Aim of the exercise: Within the records below, reproduce without change the lines from the line that has "rewrite list_lookup_insert_ne; [congruence|done]." through the line that has "intros H3; [done|].", and only those.

↓↓↓

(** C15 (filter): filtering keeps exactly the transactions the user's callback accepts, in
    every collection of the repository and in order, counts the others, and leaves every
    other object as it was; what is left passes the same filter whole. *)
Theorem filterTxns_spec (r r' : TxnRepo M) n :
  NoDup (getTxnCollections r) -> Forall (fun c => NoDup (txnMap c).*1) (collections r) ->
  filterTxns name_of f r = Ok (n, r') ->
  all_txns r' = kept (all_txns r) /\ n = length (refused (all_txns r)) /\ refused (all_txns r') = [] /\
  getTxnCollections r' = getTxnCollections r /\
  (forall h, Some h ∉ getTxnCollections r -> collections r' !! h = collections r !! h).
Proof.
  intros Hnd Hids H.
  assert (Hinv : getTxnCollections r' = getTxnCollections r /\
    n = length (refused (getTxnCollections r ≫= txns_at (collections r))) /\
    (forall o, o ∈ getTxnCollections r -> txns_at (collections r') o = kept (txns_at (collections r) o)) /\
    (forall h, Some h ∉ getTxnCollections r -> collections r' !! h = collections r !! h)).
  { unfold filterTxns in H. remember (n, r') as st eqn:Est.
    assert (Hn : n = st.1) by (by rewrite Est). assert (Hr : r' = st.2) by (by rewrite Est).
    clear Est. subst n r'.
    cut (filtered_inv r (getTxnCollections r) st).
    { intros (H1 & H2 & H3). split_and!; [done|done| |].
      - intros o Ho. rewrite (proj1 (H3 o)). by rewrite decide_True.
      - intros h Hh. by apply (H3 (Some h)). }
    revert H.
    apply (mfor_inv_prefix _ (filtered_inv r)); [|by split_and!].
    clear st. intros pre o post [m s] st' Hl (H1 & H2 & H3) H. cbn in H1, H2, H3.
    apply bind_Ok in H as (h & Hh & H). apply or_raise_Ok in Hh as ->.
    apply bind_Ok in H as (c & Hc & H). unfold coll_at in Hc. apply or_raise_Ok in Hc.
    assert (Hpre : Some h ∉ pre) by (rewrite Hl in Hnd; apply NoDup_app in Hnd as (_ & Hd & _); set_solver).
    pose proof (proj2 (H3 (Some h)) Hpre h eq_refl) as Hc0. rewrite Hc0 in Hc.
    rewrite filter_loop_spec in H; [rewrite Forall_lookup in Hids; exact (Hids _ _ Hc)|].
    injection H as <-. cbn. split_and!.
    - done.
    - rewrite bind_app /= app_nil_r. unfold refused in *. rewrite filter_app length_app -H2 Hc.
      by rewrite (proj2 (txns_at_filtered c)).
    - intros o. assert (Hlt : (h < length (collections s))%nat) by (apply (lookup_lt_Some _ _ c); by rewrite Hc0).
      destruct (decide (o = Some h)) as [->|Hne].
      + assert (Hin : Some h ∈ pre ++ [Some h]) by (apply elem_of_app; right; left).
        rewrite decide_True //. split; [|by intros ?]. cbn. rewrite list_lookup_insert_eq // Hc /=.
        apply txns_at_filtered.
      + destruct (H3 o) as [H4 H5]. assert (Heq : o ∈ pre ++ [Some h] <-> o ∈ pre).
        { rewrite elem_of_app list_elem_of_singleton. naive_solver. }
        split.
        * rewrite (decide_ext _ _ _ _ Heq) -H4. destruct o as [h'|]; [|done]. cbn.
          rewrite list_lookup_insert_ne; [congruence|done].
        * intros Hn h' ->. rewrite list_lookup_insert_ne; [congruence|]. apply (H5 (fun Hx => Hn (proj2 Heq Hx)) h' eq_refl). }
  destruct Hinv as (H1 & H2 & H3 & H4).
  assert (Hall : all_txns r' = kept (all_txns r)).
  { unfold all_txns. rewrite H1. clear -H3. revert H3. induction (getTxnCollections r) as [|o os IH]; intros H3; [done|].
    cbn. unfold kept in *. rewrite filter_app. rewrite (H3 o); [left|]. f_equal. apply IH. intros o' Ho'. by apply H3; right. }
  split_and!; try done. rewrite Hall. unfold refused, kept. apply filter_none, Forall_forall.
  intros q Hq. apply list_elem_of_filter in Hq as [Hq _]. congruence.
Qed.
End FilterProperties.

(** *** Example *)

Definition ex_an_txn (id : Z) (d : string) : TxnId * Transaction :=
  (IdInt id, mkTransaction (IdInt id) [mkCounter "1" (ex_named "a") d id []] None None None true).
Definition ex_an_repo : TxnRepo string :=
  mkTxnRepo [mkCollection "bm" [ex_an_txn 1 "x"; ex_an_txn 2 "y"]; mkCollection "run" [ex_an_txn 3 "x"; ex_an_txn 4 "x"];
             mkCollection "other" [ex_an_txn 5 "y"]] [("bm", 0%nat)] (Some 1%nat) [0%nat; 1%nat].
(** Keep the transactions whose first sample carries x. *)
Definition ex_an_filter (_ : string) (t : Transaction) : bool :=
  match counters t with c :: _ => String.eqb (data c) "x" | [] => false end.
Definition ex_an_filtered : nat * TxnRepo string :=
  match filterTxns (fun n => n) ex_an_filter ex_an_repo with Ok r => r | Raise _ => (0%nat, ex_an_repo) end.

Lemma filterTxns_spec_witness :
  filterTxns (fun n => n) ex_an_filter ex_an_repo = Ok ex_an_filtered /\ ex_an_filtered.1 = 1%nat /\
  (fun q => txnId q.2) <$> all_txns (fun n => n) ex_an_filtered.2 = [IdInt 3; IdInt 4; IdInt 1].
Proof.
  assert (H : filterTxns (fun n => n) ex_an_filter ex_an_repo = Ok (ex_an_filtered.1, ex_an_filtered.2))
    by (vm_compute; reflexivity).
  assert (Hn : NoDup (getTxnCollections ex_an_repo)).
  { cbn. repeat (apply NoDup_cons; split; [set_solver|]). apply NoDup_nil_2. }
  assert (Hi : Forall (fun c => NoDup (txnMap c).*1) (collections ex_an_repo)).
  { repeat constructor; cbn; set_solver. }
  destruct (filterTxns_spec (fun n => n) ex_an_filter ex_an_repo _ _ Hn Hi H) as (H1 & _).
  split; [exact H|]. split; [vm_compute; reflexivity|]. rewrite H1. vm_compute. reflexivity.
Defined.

↑↑↑
↓↓↓

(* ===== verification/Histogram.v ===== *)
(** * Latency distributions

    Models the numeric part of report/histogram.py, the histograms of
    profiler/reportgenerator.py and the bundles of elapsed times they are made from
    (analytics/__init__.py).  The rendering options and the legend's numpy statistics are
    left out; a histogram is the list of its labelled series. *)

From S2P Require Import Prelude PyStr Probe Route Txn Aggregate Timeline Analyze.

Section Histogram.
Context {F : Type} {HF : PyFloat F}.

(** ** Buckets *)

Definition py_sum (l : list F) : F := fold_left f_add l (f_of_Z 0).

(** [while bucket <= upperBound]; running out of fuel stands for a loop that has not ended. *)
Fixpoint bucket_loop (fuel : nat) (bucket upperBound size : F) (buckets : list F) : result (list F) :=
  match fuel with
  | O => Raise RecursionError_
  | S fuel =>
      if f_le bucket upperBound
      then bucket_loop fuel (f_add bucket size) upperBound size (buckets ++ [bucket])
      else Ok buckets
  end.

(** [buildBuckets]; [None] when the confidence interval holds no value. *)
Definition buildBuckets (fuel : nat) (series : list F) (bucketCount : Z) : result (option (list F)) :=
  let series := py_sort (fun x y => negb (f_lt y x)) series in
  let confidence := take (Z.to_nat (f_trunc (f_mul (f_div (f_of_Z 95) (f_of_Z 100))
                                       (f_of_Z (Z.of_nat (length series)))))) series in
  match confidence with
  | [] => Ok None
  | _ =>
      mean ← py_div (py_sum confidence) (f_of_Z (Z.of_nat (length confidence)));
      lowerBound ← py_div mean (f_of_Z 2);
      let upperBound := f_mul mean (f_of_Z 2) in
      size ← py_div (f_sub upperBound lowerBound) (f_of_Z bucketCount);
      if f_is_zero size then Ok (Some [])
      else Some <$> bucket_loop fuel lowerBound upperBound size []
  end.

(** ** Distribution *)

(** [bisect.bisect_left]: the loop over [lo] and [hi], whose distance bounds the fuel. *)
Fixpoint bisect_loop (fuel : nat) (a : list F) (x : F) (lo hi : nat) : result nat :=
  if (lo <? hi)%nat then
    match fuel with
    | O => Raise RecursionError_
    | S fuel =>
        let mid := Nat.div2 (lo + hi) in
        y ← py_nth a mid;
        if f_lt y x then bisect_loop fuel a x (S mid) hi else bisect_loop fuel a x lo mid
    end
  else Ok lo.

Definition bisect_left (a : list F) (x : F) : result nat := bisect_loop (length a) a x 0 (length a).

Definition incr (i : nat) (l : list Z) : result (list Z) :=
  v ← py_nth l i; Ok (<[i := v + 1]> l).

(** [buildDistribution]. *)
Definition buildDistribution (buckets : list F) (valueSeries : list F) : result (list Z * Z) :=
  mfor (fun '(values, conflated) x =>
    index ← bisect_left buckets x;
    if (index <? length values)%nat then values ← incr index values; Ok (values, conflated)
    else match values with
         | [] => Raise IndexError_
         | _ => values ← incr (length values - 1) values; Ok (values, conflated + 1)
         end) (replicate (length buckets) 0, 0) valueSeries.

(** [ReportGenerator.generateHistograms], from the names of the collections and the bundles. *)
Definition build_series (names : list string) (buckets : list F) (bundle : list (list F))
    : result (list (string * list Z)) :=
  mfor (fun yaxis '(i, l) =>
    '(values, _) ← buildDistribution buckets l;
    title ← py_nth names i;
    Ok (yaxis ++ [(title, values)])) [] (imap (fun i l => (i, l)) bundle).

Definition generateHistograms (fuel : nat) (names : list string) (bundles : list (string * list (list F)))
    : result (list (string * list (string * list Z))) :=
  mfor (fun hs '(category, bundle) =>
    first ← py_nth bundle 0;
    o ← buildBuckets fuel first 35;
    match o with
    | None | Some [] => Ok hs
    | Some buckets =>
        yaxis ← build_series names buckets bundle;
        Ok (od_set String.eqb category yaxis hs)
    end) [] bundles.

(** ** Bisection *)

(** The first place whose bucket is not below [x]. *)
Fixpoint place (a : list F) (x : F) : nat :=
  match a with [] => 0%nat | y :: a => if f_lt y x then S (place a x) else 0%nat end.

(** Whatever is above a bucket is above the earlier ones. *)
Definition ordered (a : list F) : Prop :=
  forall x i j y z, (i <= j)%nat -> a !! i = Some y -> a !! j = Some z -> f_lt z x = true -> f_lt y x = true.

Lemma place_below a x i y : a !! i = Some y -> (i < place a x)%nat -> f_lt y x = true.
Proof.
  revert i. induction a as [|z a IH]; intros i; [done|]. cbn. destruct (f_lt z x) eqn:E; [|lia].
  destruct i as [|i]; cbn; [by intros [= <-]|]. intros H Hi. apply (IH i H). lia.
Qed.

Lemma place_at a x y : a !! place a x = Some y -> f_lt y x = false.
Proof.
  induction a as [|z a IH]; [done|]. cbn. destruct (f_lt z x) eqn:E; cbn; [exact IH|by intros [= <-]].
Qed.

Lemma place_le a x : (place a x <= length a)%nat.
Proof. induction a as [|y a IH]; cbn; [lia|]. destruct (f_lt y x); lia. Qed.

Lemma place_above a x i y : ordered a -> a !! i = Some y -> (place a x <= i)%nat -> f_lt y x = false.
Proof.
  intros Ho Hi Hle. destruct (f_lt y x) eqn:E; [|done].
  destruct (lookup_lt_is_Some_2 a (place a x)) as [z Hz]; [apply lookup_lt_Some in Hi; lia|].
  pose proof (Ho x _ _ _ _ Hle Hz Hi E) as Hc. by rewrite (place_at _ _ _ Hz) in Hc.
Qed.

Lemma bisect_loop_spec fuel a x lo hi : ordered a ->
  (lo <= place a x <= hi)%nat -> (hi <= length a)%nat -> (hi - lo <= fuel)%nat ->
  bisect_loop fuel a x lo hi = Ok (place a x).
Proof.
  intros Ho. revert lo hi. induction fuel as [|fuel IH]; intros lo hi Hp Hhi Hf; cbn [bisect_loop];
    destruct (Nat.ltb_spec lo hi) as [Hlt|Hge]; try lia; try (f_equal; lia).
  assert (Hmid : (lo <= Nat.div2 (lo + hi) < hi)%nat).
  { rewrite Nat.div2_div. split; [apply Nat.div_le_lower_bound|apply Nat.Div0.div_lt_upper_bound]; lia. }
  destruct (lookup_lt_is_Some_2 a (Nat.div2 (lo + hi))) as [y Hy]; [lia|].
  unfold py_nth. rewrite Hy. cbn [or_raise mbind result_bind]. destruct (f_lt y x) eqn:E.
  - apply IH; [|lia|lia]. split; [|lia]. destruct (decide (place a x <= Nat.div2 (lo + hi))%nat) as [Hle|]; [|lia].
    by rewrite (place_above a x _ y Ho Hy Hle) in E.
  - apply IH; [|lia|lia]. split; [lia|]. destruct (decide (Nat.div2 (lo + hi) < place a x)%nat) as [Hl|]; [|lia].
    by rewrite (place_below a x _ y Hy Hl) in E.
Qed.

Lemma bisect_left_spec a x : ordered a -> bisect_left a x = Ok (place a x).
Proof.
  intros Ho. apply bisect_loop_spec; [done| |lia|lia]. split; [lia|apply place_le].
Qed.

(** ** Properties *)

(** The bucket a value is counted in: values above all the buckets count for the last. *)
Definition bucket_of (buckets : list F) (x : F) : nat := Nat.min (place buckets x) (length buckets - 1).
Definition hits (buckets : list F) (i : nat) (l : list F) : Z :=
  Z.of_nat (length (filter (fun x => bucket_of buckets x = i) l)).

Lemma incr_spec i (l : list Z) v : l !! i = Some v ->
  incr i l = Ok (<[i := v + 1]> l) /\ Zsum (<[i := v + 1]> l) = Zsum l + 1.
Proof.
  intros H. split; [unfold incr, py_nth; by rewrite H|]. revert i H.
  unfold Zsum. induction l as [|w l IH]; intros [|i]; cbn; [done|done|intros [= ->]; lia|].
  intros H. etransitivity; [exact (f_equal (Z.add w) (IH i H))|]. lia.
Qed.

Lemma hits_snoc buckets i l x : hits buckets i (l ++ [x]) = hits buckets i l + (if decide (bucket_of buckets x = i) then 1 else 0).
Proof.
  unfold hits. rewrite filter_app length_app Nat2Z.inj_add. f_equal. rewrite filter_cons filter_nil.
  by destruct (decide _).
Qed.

↑↑↑
↓↓↓

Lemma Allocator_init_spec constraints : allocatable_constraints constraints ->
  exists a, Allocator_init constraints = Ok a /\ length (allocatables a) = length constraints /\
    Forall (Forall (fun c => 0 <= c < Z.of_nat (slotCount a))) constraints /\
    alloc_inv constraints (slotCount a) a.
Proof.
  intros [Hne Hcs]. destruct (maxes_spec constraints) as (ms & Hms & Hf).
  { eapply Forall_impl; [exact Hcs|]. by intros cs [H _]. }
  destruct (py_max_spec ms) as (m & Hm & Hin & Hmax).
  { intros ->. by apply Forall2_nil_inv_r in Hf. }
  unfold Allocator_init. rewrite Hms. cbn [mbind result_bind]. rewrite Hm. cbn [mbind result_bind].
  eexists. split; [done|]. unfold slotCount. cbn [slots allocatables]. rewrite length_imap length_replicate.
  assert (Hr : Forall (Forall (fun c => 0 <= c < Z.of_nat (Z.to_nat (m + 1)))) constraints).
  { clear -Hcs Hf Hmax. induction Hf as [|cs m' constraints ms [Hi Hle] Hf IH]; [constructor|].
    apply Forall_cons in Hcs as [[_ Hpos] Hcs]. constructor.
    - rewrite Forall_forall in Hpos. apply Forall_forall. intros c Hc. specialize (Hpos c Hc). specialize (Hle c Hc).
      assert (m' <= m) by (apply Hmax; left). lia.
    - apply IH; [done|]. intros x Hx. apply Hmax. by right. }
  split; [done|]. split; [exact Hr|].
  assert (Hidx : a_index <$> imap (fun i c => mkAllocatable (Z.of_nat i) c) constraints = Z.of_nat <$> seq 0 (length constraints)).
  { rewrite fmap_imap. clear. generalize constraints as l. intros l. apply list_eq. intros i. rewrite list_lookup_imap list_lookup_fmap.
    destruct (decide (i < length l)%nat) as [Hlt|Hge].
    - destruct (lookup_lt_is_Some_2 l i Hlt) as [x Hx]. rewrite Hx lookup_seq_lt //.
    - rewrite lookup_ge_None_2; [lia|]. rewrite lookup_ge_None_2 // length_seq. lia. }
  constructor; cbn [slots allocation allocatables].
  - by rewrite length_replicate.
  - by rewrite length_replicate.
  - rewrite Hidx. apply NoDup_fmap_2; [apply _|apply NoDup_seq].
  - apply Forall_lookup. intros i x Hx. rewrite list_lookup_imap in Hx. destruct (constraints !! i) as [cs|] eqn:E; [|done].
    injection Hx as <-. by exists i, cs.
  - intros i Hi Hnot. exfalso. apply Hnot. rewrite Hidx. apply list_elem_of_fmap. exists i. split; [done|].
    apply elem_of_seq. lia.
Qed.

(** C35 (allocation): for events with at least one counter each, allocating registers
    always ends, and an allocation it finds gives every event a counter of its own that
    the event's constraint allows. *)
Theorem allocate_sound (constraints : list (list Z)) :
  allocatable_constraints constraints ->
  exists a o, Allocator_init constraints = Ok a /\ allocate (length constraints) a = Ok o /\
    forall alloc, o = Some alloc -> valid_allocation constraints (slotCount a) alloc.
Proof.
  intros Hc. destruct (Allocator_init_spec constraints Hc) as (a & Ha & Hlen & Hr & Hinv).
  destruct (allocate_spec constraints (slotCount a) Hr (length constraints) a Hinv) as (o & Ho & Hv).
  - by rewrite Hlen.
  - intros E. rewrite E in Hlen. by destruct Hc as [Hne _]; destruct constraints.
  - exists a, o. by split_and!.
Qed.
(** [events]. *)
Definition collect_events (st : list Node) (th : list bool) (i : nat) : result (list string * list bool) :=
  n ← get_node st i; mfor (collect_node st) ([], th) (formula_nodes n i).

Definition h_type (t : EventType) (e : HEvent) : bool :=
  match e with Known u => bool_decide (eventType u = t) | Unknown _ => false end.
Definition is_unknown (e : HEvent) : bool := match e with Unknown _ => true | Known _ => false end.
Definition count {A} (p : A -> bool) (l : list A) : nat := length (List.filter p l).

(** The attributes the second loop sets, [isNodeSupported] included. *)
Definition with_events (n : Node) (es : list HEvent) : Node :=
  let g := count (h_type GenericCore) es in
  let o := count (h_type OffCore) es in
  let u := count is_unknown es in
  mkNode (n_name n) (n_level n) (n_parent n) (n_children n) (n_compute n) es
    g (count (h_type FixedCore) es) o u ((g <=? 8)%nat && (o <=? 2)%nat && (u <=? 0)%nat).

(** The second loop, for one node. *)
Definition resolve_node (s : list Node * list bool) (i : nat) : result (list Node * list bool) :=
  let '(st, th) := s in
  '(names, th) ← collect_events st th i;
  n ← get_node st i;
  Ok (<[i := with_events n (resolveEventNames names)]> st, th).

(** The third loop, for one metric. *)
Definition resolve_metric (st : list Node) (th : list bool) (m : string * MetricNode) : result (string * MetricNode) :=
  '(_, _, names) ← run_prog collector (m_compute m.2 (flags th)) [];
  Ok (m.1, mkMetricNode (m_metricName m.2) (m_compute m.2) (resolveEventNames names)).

↑↑↑

Output for this exercise:
          rewrite list_lookup_insert_ne; [congruence|done].
        * intros Hn h' ->. rewrite list_lookup_insert_ne; [congruence|]. apply (H5 (fun Hx => Hn (proj2 Heq Hx)) h' eq_refl). }
  destruct Hinv as (H1 & H2 & H3 & H4).
  assert (Hall : all_txns r' = kept (all_txns r)).
  { unfold all_txns. rewrite H1. clear -H3. revert H3. induction (getTxnCollections r) as [|o os IH]; intros H3; [done|].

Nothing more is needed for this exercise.